-- Opening Marker --
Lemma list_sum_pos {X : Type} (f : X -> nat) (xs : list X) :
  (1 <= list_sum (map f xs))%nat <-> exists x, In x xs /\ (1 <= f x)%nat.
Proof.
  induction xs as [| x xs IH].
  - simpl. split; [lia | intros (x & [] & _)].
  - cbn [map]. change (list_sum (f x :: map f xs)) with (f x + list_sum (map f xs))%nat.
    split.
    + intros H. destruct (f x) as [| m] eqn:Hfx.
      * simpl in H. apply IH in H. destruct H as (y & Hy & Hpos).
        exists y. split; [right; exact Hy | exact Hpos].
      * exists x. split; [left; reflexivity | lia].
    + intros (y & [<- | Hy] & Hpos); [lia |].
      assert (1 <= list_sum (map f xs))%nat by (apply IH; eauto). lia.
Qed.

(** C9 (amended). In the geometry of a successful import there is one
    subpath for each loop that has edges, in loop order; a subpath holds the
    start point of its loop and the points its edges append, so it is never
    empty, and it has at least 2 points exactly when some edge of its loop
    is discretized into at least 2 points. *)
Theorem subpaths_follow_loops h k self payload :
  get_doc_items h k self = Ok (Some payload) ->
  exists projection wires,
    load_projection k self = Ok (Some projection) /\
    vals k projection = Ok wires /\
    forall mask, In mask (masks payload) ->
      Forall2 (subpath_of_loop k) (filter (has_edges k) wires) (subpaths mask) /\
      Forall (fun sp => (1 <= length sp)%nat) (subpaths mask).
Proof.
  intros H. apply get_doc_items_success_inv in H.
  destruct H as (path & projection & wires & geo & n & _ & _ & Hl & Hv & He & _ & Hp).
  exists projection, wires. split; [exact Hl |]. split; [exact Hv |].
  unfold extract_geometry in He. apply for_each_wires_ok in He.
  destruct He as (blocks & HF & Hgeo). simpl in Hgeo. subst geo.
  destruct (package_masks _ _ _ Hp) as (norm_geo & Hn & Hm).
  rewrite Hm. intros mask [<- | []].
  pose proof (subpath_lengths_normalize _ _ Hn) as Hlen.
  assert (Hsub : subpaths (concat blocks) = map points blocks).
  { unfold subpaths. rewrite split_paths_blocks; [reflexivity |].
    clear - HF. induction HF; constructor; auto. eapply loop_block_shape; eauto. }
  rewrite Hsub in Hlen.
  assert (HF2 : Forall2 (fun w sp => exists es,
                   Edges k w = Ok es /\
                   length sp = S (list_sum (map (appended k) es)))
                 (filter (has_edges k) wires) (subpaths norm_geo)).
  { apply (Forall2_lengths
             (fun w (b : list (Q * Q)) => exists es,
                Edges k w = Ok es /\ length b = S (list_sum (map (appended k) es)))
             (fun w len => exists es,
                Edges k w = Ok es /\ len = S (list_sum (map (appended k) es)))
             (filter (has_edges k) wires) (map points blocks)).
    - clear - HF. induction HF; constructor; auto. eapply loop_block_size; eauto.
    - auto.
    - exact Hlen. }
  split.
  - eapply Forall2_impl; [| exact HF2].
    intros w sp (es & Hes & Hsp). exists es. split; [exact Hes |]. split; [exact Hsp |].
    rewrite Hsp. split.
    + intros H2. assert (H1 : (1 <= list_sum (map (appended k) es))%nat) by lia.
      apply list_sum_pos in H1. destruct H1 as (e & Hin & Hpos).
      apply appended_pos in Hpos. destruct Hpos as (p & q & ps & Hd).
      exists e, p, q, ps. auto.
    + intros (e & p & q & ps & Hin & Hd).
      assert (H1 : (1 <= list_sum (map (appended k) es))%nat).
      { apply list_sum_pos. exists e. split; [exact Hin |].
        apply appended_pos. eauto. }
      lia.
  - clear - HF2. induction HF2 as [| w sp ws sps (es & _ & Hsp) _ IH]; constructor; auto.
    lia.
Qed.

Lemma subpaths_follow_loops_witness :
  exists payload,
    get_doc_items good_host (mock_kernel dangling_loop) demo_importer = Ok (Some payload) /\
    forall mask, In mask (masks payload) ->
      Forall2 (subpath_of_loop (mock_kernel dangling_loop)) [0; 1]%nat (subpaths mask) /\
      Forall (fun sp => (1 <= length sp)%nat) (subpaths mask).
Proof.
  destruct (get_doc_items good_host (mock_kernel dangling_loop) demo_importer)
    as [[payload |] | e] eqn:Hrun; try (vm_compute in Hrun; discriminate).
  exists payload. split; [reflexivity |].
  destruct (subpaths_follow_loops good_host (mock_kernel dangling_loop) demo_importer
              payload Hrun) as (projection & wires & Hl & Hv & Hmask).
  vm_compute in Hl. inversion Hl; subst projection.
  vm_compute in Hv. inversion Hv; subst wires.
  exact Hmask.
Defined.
-- Closing Marker --
Work item:
The complete listing is to be repeated exactly.

Response area:
Lemma list_sum_pos {X : Type} (f : X -> nat) (xs : list X) :
  (1 <= list_sum (map f xs))%nat <-> exists x, In x xs /\ (1 <= f x)%nat.
Proof.
  induction xs as [| x xs IH].
  - simpl. split; [lia | intros (x & [] & _)].
  - cbn [map]. change (list_sum (f x :: map f xs)) with (f x + list_sum (map f xs))%nat.
    split.
    + intros H. destruct (f x) as [| m] eqn:Hfx.
      * simpl in H. apply IH in H. destruct H as (y & Hy & Hpos).
        exists y. split; [right; exact Hy | exact Hpos].
      * exists x. split; [left; reflexivity | lia].
    + intros (y & [<- | Hy] & Hpos); [lia |].
      assert (1 <= list_sum (map f xs))%nat by (apply IH; eauto). lia.
Qed.

(** C9 (amended). In the geometry of a successful import there is one
    subpath for each loop that has edges, in loop order; a subpath holds the
    start point of its loop and the points its edges append, so it is never
    empty, and it has at least 2 points exactly when some edge of its loop
    is discretized into at least 2 points. *)
Theorem subpaths_follow_loops h k self payload :
  get_doc_items h k self = Ok (Some payload) ->
  exists projection wires,
    load_projection k self = Ok (Some projection) /\
    vals k projection = Ok wires /\
    forall mask, In mask (masks payload) ->
      Forall2 (subpath_of_loop k) (filter (has_edges k) wires) (subpaths mask) /\
      Forall (fun sp => (1 <= length sp)%nat) (subpaths mask).
Proof.
  intros H. apply get_doc_items_success_inv in H.
  destruct H as (path & projection & wires & geo & n & _ & _ & Hl & Hv & He & _ & Hp).
  exists projection, wires. split; [exact Hl |]. split; [exact Hv |].
  unfold extract_geometry in He. apply for_each_wires_ok in He.
  destruct He as (blocks & HF & Hgeo). simpl in Hgeo. subst geo.
  destruct (package_masks _ _ _ Hp) as (norm_geo & Hn & Hm).
  rewrite Hm. intros mask [<- | []].
  pose proof (subpath_lengths_normalize _ _ Hn) as Hlen.
  assert (Hsub : subpaths (concat blocks) = map points blocks).
  { unfold subpaths. rewrite split_paths_blocks; [reflexivity |].
    clear - HF. induction HF; constructor; auto. eapply loop_block_shape; eauto. }
  rewrite Hsub in Hlen.
  assert (HF2 : Forall2 (fun w sp => exists es,
                   Edges k w = Ok es /\
                   length sp = S (list_sum (map (appended k) es)))
                 (filter (has_edges k) wires) (subpaths norm_geo)).
  { apply (Forall2_lengths
             (fun w (b : list (Q * Q)) => exists es,
                Edges k w = Ok es /\ length b = S (list_sum (map (appended k) es)))
             (fun w len => exists es,
                Edges k w = Ok es /\ len = S (list_sum (map (appended k) es)))
             (filter (has_edges k) wires) (map points blocks)).
    - clear - HF. induction HF; constructor; auto. eapply loop_block_size; eauto.
    - auto.
    - exact Hlen. }
  split.
  - eapply Forall2_impl; [| exact HF2].
    intros w sp (es & Hes & Hsp). exists es. split; [exact Hes |]. split; [exact Hsp |].
    rewrite Hsp. split.
    + intros H2. assert (H1 : (1 <= list_sum (map (appended k) es))%nat) by lia.
      apply list_sum_pos in H1. destruct H1 as (e & Hin & Hpos).
      apply appended_pos in Hpos. destruct Hpos as (p & q & ps & Hd).
      exists e, p, q, ps. auto.
    + intros (e & p & q & ps & Hin & Hd).
      assert (H1 : (1 <= list_sum (map (appended k) es))%nat).
      { apply list_sum_pos. exists e. split; [exact Hin |].
        apply appended_pos. eauto. }
      lia.
  - clear - HF2. induction HF2 as [| w sp ws sps (es & _ & Hsp) _ IH]; constructor; auto.
    lia.
Qed.

Lemma subpaths_follow_loops_witness :
  exists payload,
    get_doc_items good_host (mock_kernel dangling_loop) demo_importer = Ok (Some payload) /\
    forall mask, In mask (masks payload) ->
      Forall2 (subpath_of_loop (mock_kernel dangling_loop)) [0; 1]%nat (subpaths mask) /\
      Forall (fun sp => (1 <= length sp)%nat) (subpaths mask).
Proof.
  destruct (get_doc_items good_host (mock_kernel dangling_loop) demo_importer)
    as [[payload |] | e] eqn:Hrun; try (vm_compute in Hrun; discriminate).
  exists payload. split; [reflexivity |].
  destruct (subpaths_follow_loops good_host (mock_kernel dangling_loop) demo_importer
              payload Hrun) as (projection & wires & Hl & Hv & Hmask).
  vm_compute in Hl. inversion Hl; subst projection.
  vm_compute in Hv. inversion Hv; subst wires.
  exact Hmask.
Defined.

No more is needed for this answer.